Tenn. school district seeks to strengthen hazing policies

January 16, 2016 / Athletic Administration
A recent hazing scandal in Tennessee that has three juvenile basketball players facing charges of sexual abuse has caused some school districts to review their policies on hazing and bullying.

A hazing scandal at Ooltewah High School (Tenn.) is forcing many districts to examine their policies.
A hazing scandal at Ooltewah High School (Tenn.) is forcing many districts to examine their policies.

The Bradley County Board of Education has passed the first reading of new policies this week that would better define actions and punishments for hazing and bullying on and off school property, according to the Cleveland Daily Banner. Bradley County is east of Ooltewah, where three basketball players were charged with allegedly assaulting a freshman teammate with a pool cue during a road tournament. Ooltewah’s athletic director and two coaches have also been charged for allegedly failing to report the abuse of other student-athletes.

The recent events caused the Hamilton County Board of Education (which oversees Ooltewah High School) to face criticism over its own policies, according to the newspaper. It seems the scandal is causing many districts to take a look at their policies.

From the article:

The revisions Bradley County’s board is considering making to Policy 6.304 include definitions about hazing, bullying, and other abuses and information about the need to report such incidents if they occur.

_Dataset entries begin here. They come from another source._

(* ===== verification/ErgoBoxes.v ===== *)
(** * Boxes of the Ergo chain and the committee

    The boxes the Ergo connector reads and writes, and models of
    [spectrum-ergo-connector/src/committee.rs], of
    [VaultUtxo::try_from_box] in [vault_utxo.rs] and of [ErgoConnector::new].
    [ergo_lib] is third-party code: [ErgoLib] names what the connector uses of
    it and [ErgoLibLaws] states what is documented of that. *)

From S2P Require Import Ledger Crypto Prelude KvStore.

(** ** Boxes *)

Abbreviation BoxId := (list Z) (only parsing).

Record Token := { token_id : list Z; amount : Z }.

#[export] Instance Token_eq_dec : EqDecision Token.
Proof. solve_decision. Defined.

Inductive SType := SInt | SGroupElement | SCollByte | SOther (code : nat).

#[export] Instance SType_eq_dec : EqDecision SType.
Proof. solve_decision. Defined.

(** [BoxTokens] and [TxIoVec]: lists that are not empty. *)
Abbreviation TxIoVec A := (A * list A)%type (only parsing).

Definition io_list {A} (v : TxIoVec A) : list A := v.1 :: v.2.

Section Types.
Context `{C : Curve}.

(** [Literal]: the cases the connector distinguishes.  A point or an integer
    converts into the literal of its case. *)
Inductive Literal :=
| LInt (n : Z)
| LGroupElement (p : Point)
| LCollByte (bytes_i8 : list Z)
| LWrappedColl (elem_tpe : SType) (items : list Literal)
| LOther (serialized : list Z).

#[export] Instance Literal_eq_dec : EqDecision Literal.
Proof.
  refine (fix go (x y : Literal) : Decision (x = y) :=
    match x, y with
    | LInt a, LInt b => cast_if (decide (a = b))
    | LGroupElement a, LGroupElement b => cast_if (decide (a = b))
    | LCollByte a, LCollByte b => cast_if (decide (a = b))
    | LWrappedColl t a, LWrappedColl t' b =>
      cast_if_and (decide (t = t'))
        ((fix gos (l k : list Literal) : Decision (l = k) :=
          match l, k with
          | [], [] => left _
          | u :: l, v :: k => cast_if_and (go u v) (gos l k)
          | _, _ => right _
          end) a b)
    | LOther a, LOther b => cast_if (decide (a = b))
    | _, _ => right _
    end); clear go; abstract congruence.
Defined.

Inductive Address := P2Pk (h : Point) | P2S (script : list Z) | P2SH (script_hash : list Z).

#[export] Instance Address_eq_dec : EqDecision Address.
Proof. solve_decision. Defined.

Class ErgoLib := {
  ErgoTree : Type;
  tree_eq_dec :: EqDecision ErgoTree;
  (** What the address encoder makes of the two constants of [script.rs]. *)
  VAULT_CONTRACT : ErgoTree;
  DEPOSIT_CONTRACT : ErgoTree;
  miners_fee_script : ErgoTree;
  (** The serialised tree: [propositionBytes] of a contract. *)
  proposition_bytes : ErgoTree -> list Z;
  recreate_from_ergo_tree : ErgoTree -> option Address;
  address_script : Address -> option ErgoTree;
  (** [ProveDlog::try_from(literal)] *)
  prove_dlog_from : Literal -> option Point;
  (** [PublicKey::from_sec1_bytes] *)
  pk_from_sec1 : list Z -> option Point;
  (** The ranges of [BoxValue] and [TokenAmount], and the bounds on [BoxTokens]
      and [TxIoVec]. *)
  box_value_ok : Z -> bool;
  token_amount_ok : Z -> bool;
  max_tokens : nat;
  max_io : nat;
  (** The conversions into [Constant] and [Literal]. *)
  literal_of_points : list Point -> Literal;
  literal_of_ints : list Z -> Literal;
  literal_of_bytes : list Z -> Literal;
}.
(* ===== verification/ErgoCells.v ===== *)
(** * Cells of the Ergo connector

    Models of the conversions of [spectrum-ergo-connector/src/script.rs]
    between cells of the ledger, cells of the Ergo chain and the constants the
    contract of the vault reads, of [tx_event.rs] and of [vault_utxo.rs].  The
    order in which a [HashMap] is visited and the big integers of
    [num_bigint] and [ergo_lib] are parameters. *)

From S2P Require Import Ledger Crypto SigmaCrypto Prelude KvStore ErgoBoxes ErgoContracts.

(** The order of a [HashMap]. *)
Class HashOrder := hash_order : forall A, gmap (list Z) A -> list (list Z * A).

Class HashOrderLaws `{HO : HashOrder} : Prop :=
  hash_order_perm : forall A (m : gmap (list Z) A), hash_order A m ≡ₚ map_to_list m.

(** [BigUint::to_bytes_be] and [BigInt256::to_signed_bytes_be]. *)
Class BigInts := {
  to_bytes_be : Z -> list Z;
  to_signed_bytes_be : Z -> list Z;
}.

(** The bytes of a number are as few as possible; the signed bytes are in two's
    complement. *)
Class BigIntsLaws `{BI : BigInts} : Prop := {
  to_bytes_be_value n : (0 <= n)%Z -> Forall is_byte (to_bytes_be n) /\ be_value (to_bytes_be n) = n;
  to_bytes_be_least n k : (0 < n)%Z -> (256 ^ Z.of_nat k <= n)%Z <-> k < length (to_bytes_be n);
  to_bytes_be_zero : to_bytes_be 0 = [0%Z];
  to_signed_value n : (- 2 ^ 255 <= n < 2 ^ 255)%Z ->
    to_signed_bytes_be n <> [] /\ be_signed (to_signed_bytes_be n) = n;
}.

(** The parts of a [k256::schnorr::Signature] and of a verifying key. *)
Class SchnorrBytes `{SG : Schnorr} := {
  signature_bytes : SchnorrSig -> list Z;
  verifying_key_bytes : Point -> list Z;
  (** [FieldElement::from_bytes] *)
  is_field_element : list Z -> bool;
}.

Section Cells.
Context `{C : Curve, L : !ErgoLib, HO : HashOrder}.

Definition ERGO_CHAIN_ID : Z := 0.

(** [Blake2bDigest256::zero()] *)
Definition zero_digest : list Z := replicate 32 0%Z.

Record ErgoCell := { ergs : Z; address : Address; tokens : list Token }.

#[export] Instance ErgoCell_eq_dec : EqDecision ErgoCell.
Proof. solve_decision. Defined.

Record ErgoTermCell := { term_cell : ErgoCell }.

Record ErgoInboundCell := { inbound_cell : ErgoCell; inbound_id : BoxId }.

#[export] Instance ErgoInboundCell_eq_dec : EqDecision ErgoInboundCell.
Proof. solve_decision. Defined.

Record ProtoTermCell := { ptc_value : SValue; ptc_dst : Z * list Z * option (list Z) }.

Record InboundValue := { iv_value : SValue; iv_owner : Owner; iv_id : BoxId }.

Inductive ErgoTermCellError := EBoxValue | ETokenAmount | EEllipticCurve | EWrongChainId.

(** ** Values *)

Definition svalue_from (c : ErgoCell) : SValue :=
  {| native := ergs c; assets := {[ zero_digest := collect_map ((fun t => (token_id t, amount t)) <$> tokens c) ]} |}.

(** The address does not count. *)
Definition svalue_from_vault (u : VaultUtxo) : SValue :=
  {| native := vu_value u; assets := {[ zero_digest := collect_map ((fun t => (token_id t, amount t)) <$> vu_tokens u) ]} |}.

(** [PublicKey::from_affine(..).unwrap()] *)
Definition pk_of_dlog (h : Point) : outcome Point := if decide (h = identity) then Panic else Done h.

Definition cell_from_proto (value : ProtoTermCell) : outcome ErgoCell :=
  let '(_, address, _) := ptc_dst value in
  if box_value_ok (native (ptc_value value)) then
    pk ← unwrap (pk_from_sec1 address);
    tokens ← match assets (ptc_value value) !! zero_digest with
      | Some m => mapO (fun '(id, v) => if token_amount_ok v then Done {| token_id := id; amount := v |} else Panic)
          (hash_order _ m)
      | None => Done []
      end;
    Done {| ergs := native (ptc_value value); address := P2Pk pk; tokens := tokens |}
  else Panic.

(** Addresses other than that of a key are not implemented. *)
Definition inbound_value_from (c : ErgoInboundCell) : outcome InboundValue :=
  match address (inbound_cell c) with
  | P2Pk pdl => pk ← pk_of_dlog pdl; Done {| iv_value := svalue_from (inbound_cell c); iv_owner := ProveDlog pk; iv_id := inbound_id c |}
  | P2S _ | P2SH _ => Panic
  end.

Definition cell_from_box (bx : ErgoBox) : outcome ErgoCell :=
  a ← unwrap (recreate_from_ergo_tree (bx_tree bx));
  Done {| ergs := bx_value bx; address := a; tokens := bx_tokens bx |}.

(** ** Terminal cells *)

(** The tokens of all policies. *)
Definition token_details (v : SValue) : list (list Z * Z) :=
  concat ((fun p => hash_order _ p.2) <$> hash_order _ (assets v)).

(** What the two conversions into a terminal cell have in common. *)
Definition term_cell_of (v : SValue) (address_bytes : list Z) : ErgoTermCell + ErgoTermCellError :=
  if box_value_ok (native v) then
    match pk_from_sec1 address_bytes with
    | Some pk =>
      if forallb (fun d => token_amount_ok d.2) (token_details v) then
        inl {| term_cell := {| ergs := native v; address := P2Pk pk;
          tokens := (fun d => {| token_id := d.1; amount := d.2 |}) <$> sort_by_key bytes_leb fst (token_details v) |} |}
      else inr ETokenAmount
    | None => inr EEllipticCurve
    end
  else inr EBoxValue.

Definition term_cell_try_from (value : TermCell) : ErgoTermCell + ErgoTermCellError :=
  let '(target, address, _) := dst value in
  if decide (target = ERGO_CHAIN_ID) then term_cell_of (term_value value) address else inr EWrongChainId.

Definition term_cell_try_from_proto (value : ProtoTermCell) : ErgoTermCell + ErgoTermCellError :=
  let '(_, address, _) := ptc_dst value in term_cell_of (ptc_value value) address.

(** [random] is the identifier drawn for the transaction. *)
Definition term_cell_into (random : list Z) (c : ErgoTermCell) : outcome TermCell :=
  match address (term_cell c) with
  | P2Pk prove_dlog =>
    pk ← pk_of_dlog prove_dlog;
    Done {| term_value := svalue_from (term_cell c); term_tx_id := random; term_index := 0; dst := (0%Z, sec1_bytes pk, None) |}
  | _ => Panic
  end.

Definition proto_term_cell_into (c : ErgoTermCell) : outcome ProtoTermCell :=
  match address (term_cell c) with
  | P2Pk prove_dlog =>
    pk ← pk_of_dlog prove_dlog;
    Done {| ptc_value := svalue_from (term_cell c); ptc_dst := (0%Z, sec1_bytes pk, None) |}
  | _ => Panic
  end.

(** [address.script().unwrap().sigma_serialize_bytes().unwrap()] *)
Definition prop_bytes (c : ErgoTermCell) : outcome (list Z) :=
  t ← unwrap (address_script (address (term_cell c))); Done (proposition_bytes t).

Definition term_cell_to_bytes (c : ErgoTermCell) : outcome (list Z) :=
  prop ← prop_bytes c;
  Done (i64_to_be_bytes (ergs (term_cell c)) ++ prop ++
    concat ((fun t => token_id t ++ be_bytes 8 (amount t)) <$> tokens (term_cell c))).

(** [as i64] and [as i32] *)
Definition as_i64 (x : Z) : Z := let y := (x mod 2 ^ 64)%Z in if (y <=? i64_max)%Z then y else (y - 2 ^ 64)%Z.

Definition as_i32 (x : Z) : Z := let y := (x mod 2 ^ 32)%Z in if (y <? 2 ^ 31)%Z then y else (y - 2 ^ 32)%Z.

Definition constant_from (c : ErgoTermCell) : outcome CellConstant :=
  prop ← prop_bytes c;
  Done {| cc_value := ergs (term_cell c); cc_prop := prop;
    cc_tokens := (fun t => {| token_id := token_id t; amount := as_i64 (amount t) |}) <$> tokens (term_cell c) |}.

Definition constants_from (cells : list ErgoTermCell) : outcome (list CellConstant) := mapO constant_from cells.

(** What [simulate_signature_aggregation_notarized_proofs] inserts into the tree
    whose digest is notarized. *)
Definition report_insertions `{B : Blake2b} (terminal_cells : list ErgoTermCell) (max_miner_fee : Z) :
    outcome (list (list Z * list Z)) :=
  kvs ← mapO (fun '(i, cell) =>
      b ← term_cell_to_bytes cell; Done (i64_to_be_bytes (as_i64 (Z.of_nat i + 1)), blake2b b)) (imap pair terminal_cells);
  Done (kvs ++ [(i64_to_be_bytes (as_i64 (Z.of_nat (length terminal_cells) + 1)), i64_to_be_bytes max_miner_fee ++ replicate 24 0%Z)]).

(** ** Events *)

Record AncillaryVaultInfo := { av_tx_id : list Z; av_box_id : BoxId; av_height : Z }.

Inductive ErgoTxType :=
| Deposit (imported_value : list ErgoInboundCell) (vault_info : VaultUtxo * AncillaryVaultInfo)
| Withdrawal (withdrawn_value : list ErgoTermCell) (vault_info : VaultUtxo * AncillaryVaultInfo)
| NewUnprocessedDeposit (c : ErgoInboundCell)
| RefundedDeposit (c : ErgoInboundCell).

Record SpectrumErgoTx := { progress_point : Z; ergo_tx_id : list Z; tx_type : ErgoTxType }.

Inductive ErgoTxEvent := Applied (tx : SpectrumErgoTx) | Unapplied (tx : SpectrumErgoTx).

Definition event_height (e : ErgoTxEvent) : Z :=
  match e with Applied tx | Unapplied tx => progress_point tx end.

Record VaultBalance := { vb_value : SValue; on_chain_characteristics : AncillaryVaultInfo }.

Inductive SpectrumTxType :=
| STDeposit (imported_value : list InboundValue) (vault_balance : VaultBalance)
| STWithdrawal (withdrawn_value : list TermCell) (vault_balance : VaultBalance)
| STNewUnprocessedDeposit (v : InboundValue)
| STRefundedDeposit (v : InboundValue).

Record SpectrumTx := { st_point : ProgressPoint; st_type : SpectrumTxType }.

Inductive ChainTxEvent := CApplied (tx : SpectrumTx) | CUnapplied (tx : SpectrumTx).

Definition balance_of (vault_info : VaultUtxo * AncillaryVaultInfo) : VaultBalance :=
  {| vb_value := svalue_from_vault vault_info.1; on_chain_characteristics := vault_info.2 |}.

(** [random i] is the identifier drawn for cell [i]. *)
Definition spectrum_tx_from (random : nat -> list Z) (value : SpectrumErgoTx) : outcome SpectrumTx :=
  t ← match tx_type value with
    | Deposit imported vault_info => vs ← mapO inbound_value_from imported; Done (STDeposit vs (balance_of vault_info))
    | Withdrawal withdrawn vault_info => ts ← mapO (fun '(i, c) => term_cell_into (random i) c) (imap pair withdrawn); Done (STWithdrawal ts (balance_of vault_info))
    | NewUnprocessedDeposit c => v ← inbound_value_from c; Done (STNewUnprocessedDeposit v)
    | RefundedDeposit c => v ← inbound_value_from c; Done (STRefundedDeposit v)
    end;
  Done {| st_point := {| chain_id := 0; point := progress_point value |}; st_type := t |}.

Definition chain_event_from (random : nat -> list Z) (e : ErgoTxEvent) : outcome ChainTxEvent :=
  match e with
  | Applied tx => t ← spectrum_tx_from random tx; Done (CApplied t)
  | Unapplied tx => t ← spectrum_tx_from random tx; Done (CUnapplied t)
  end.

(** ** Scalars and the exclusion set *)

Context `{BI : BigInts}.

(** Byte [i] of the scalar is shifted by [(31 - i) * 8]. *)
Definition scalar_to_biguint (scalar : Scalar) : outcome Z :=
  ws ← mapO (fun '(i, w) => if decide (i <= 31) then Done (Z.shiftl w (Z.of_nat ((31 - i) * 8))) else Panic)
    (imap pair (scalar_to_bytes scalar));
  Done (foldl Z.add 0%Z ws).

(** [BigInt256::try_from(n).unwrap()] with the assertion on the sign. *)
Definition positive_256 (n : Z) : outcome Z := checked 1 (2 ^ 255 - 1) n.

(** A scalar as two signed integers; the second component is the length of the
    first integer. *)
Definition split_scalar (s_biguint : Z) : outcome (list Z * nat) :=
  let biguint_bytes := to_bytes_be s_biguint in
  if decide (length biguint_bytes < 16) then Panic else
  let split := length biguint_bytes - 16 in
  upper_256 ← positive_256 (be_value (take split biguint_bytes));
  lower_256 ← positive_256 (be_value (drop split biguint_bytes));
  let upper_bytes := to_signed_bytes_be upper_256 in
  Done (upper_bytes ++ to_signed_bytes_be lower_256, length upper_bytes).

Context `{SG : !Schnorr, SB : !SchnorrBytes, SH : Sha256, SI : !ScalarInts}.

Definition tagged_hash (tag data : list Z) : list Z := sha256 (sha256 tag ++ sha256 tag ++ data).

Definition verification_item (md : list Z) (ix : nat) (key : Point) (signature : SchnorrSig) : outcome VerificationItem :=
  let bytes := signature_bytes signature in
  let r_bytes := take 32 bytes in
  if is_field_element r_bytes then
    let e := scalar_of_Z (be_value (tagged_hash CHALLENGE_TAG (r_bytes ++ verifying_key_bytes key ++ md))) in
    s ← unwrap (secret_key_from_slice (drop 32 bytes));
    let r_point := generator *p s +p key *p sopp e in
    s_biguint ← scalar_to_biguint s;
    s_bytes ← split_scalar s_biguint;
    Done {| vi_ix := as_i32 (Z.of_nat ix); vi_key := key; vi_key_bytes := verifying_key_bytes key;
            vi_s := s_bytes; vi_response := r_point; vi_r_bytes := r_bytes |}
  else Panic.

(** Members that did not commit are left out. *)
Definition serialize_exclusion_set (exclusion_set : list (nat * option (Point * SchnorrSig))) (md : list Z) :
    outcome (list VerificationItem) :=
  mapO (fun '(ix, key, signature) => verification_item md ix key signature)
    (omap (fun '(ix, maybe_pair) => (fun '(key, signature) => (ix, key, signature)) <$> maybe_pair) exclusion_set).
End Cells.
Lemma merge_tokens_grown ts out out' : Forall positive ts -> foldO merge_token ts out = Done out' ->
  grown out out' /\ (forall x, out !! 0 = Some x -> token_id x ∉ token_id <$> ts -> out' !! 0 = Some x).
Proof.
  intros Hts. revert out. induction Hts as [|t ts Ht _ IH]; intros out Hm; cbn [foldO] in Hm.
  - injection Hm as <-. split; [|done]. intros i t Hi. exists t. split_and!; [done..|lia].
  - apply bind_Done in Hm as (out1 & H1 & Hm). destruct (merge_token_grown _ _ _ Ht H1) as [Hg1 Hf1], (IH _ Hm) as [Hg2 Hf2].
    split; [by eapply grown_trans|]. intros x Hx Hnot. rewrite fmap_cons, not_elem_of_cons in Hnot. apply Hf2; [|tauto].
    apply Hf1; [done|tauto].
Qed.

Lemma deposits_grown ds out total out' sum :
  Forall (fun d => Forall positive (bx_tokens d.1) /\ tokens (inbound_cell d.2) = bx_tokens d.1) ds ->
  foldO add_deposit ds (out, total) = Done (out', sum) ->
  grown out out' /\ (forall x, out !! 0 = Some x -> Forall (fun d => token_id x ∉ token_id <$> bx_tokens d.1) ds -> out' !! 0 = Some x).
Proof.
  intros Hds. revert out total. induction Hds as [|d ds [Hp Hc] _ IH]; intros out total Hm; cbn [foldO] in Hm.
  - injection Hm as <- _. split; [|done]. intros i t Hi. exists t. split_and!; [done..|lia].
  - apply bind_Done in Hm as (acc & Ha & Hm). unfold add_deposit in Ha. bind_inv. subst acc. cbn [fst] in Hv. rewrite Hc in Hv.
    destruct (merge_tokens_grown _ _ _ Hp Hv) as [Hg1 Hf1], (IH _ _ Hm) as [Hg2 Hf2]. split; [by eapply grown_trans|].
    intros x Hx [Hn Hns]%Forall_cons. by apply Hf2, Hns; apply Hf1.
Qed.

Lemma grown_noTokensLost l k : grown l k -> noTokensLost l k = true.
Proof.
  intros Hg. apply forallb_forall. intros [a b] Hab%list_elem_of_In. apply elem_of_lookup_zip_with in Hab as (i & a' & b' & [= -> ->] & Ha & Hb).
  destruct (Hg _ _ Ha) as (t' & Ht' & Hid & Hle). rewrite Hb in Ht'. injection Ht' as ->.
  rewrite bool_decide_true by done. by apply Z.leb_le.
Qed.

“Hazing is defined as an intentional or reckless act on or off school property, by one student acting alone or with others, directed against any other student that (1) endangers the mental or physical health or safety of that student or (2) induces or coerces a student to endanger that student’s mental or physical health or safety,” one such definition reads.

Board member Nicolas Lillios asked if the policy would allow for different penalties for different types of abuse, and Cash said the proposed changes were following what state laws have to say on those matters.